BEGIN
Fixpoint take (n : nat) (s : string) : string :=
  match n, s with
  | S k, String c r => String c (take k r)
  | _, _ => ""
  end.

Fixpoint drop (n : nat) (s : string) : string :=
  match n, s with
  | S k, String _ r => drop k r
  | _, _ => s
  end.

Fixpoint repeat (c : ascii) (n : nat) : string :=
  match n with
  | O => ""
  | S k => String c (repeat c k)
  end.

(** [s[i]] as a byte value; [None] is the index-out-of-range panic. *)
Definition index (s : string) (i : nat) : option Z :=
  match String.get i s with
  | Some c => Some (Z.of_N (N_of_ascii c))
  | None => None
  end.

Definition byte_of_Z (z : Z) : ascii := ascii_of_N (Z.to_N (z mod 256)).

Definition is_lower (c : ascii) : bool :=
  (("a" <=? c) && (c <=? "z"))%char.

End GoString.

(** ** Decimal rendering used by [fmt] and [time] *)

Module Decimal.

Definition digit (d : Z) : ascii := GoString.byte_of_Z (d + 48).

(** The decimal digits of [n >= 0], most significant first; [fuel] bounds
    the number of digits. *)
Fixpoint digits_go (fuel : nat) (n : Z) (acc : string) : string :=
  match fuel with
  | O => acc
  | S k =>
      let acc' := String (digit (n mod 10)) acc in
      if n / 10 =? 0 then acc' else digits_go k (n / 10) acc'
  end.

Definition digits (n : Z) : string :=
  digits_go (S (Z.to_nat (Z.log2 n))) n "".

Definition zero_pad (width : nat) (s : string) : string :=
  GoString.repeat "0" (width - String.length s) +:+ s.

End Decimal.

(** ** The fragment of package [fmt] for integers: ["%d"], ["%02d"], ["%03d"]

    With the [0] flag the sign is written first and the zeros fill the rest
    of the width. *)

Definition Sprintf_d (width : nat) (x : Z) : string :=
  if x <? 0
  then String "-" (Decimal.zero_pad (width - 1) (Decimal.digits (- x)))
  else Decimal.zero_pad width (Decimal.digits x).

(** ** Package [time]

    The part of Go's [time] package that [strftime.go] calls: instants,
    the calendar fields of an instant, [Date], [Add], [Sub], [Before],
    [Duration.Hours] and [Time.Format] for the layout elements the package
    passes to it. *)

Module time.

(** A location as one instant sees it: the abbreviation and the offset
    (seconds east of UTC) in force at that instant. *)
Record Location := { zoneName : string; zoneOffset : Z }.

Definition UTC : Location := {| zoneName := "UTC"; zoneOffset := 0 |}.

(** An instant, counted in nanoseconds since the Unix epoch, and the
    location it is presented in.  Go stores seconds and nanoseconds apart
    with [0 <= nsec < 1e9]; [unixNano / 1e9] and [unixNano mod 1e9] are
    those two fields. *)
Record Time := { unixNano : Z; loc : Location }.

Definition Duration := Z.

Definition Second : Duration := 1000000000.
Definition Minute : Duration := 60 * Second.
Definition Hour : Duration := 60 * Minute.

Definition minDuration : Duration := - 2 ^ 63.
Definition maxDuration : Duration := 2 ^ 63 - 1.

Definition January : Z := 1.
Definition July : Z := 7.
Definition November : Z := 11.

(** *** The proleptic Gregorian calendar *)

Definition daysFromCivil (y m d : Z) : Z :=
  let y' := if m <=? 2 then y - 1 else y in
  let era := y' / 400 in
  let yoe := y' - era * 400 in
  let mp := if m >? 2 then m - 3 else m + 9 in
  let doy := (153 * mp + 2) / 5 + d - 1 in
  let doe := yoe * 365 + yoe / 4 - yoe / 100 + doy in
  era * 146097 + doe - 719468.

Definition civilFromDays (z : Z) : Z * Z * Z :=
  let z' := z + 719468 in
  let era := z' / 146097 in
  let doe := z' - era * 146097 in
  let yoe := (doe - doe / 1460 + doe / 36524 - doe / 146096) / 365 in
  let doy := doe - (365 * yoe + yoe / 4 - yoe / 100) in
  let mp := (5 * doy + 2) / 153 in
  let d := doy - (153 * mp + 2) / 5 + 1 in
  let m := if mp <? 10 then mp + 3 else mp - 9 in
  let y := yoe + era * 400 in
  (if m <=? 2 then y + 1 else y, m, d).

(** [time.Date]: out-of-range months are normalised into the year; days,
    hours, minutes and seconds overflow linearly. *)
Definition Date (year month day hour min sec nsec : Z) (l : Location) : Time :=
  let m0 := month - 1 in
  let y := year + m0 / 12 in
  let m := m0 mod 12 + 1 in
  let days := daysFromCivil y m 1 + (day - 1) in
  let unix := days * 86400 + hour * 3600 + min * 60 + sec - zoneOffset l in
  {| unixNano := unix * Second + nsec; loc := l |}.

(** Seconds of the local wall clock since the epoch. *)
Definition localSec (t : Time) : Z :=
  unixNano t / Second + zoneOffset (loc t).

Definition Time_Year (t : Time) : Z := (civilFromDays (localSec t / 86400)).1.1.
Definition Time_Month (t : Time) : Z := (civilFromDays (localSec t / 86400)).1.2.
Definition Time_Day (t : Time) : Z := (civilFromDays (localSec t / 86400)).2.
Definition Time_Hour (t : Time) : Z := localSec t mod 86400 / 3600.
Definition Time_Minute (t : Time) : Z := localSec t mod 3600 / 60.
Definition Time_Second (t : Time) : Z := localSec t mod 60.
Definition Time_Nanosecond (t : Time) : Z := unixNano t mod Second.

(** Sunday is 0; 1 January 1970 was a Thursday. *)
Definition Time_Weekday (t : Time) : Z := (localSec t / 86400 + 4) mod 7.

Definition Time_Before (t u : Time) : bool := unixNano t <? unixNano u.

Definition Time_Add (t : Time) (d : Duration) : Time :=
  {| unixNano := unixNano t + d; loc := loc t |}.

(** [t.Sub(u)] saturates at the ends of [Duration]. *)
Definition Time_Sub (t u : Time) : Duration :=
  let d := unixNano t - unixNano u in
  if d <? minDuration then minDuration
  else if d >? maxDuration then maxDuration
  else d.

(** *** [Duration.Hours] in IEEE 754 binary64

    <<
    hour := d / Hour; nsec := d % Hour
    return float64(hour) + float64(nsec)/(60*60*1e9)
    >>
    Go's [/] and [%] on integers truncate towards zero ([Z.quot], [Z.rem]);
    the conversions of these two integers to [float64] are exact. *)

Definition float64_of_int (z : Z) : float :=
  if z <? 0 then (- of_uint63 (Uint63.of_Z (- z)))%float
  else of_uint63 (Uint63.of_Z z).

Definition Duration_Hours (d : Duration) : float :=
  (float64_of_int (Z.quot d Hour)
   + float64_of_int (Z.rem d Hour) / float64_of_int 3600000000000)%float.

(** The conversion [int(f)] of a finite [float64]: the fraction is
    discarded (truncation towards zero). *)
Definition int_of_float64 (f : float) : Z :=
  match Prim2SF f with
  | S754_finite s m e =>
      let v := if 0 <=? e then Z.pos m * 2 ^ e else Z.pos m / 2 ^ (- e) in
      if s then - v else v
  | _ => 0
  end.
END
Set down only the lines above that fall between the line holding "if n / 10 =?" and the line holding "String.length s) +:+ s.", inclusive, keeping each exact.

▶ [RESULT OF THE TASK]
      if n / 10 =? 0 then acc' else digits_go k (n / 10) acc'
  end.

Definition digits (n : Z) : string :=
  digits_go (S (Z.to_nat (Z.log2 n))) n "".

Definition zero_pad (width : nat) (s : string) : string :=
  GoString.repeat "0" (width - String.length s) +:+ s.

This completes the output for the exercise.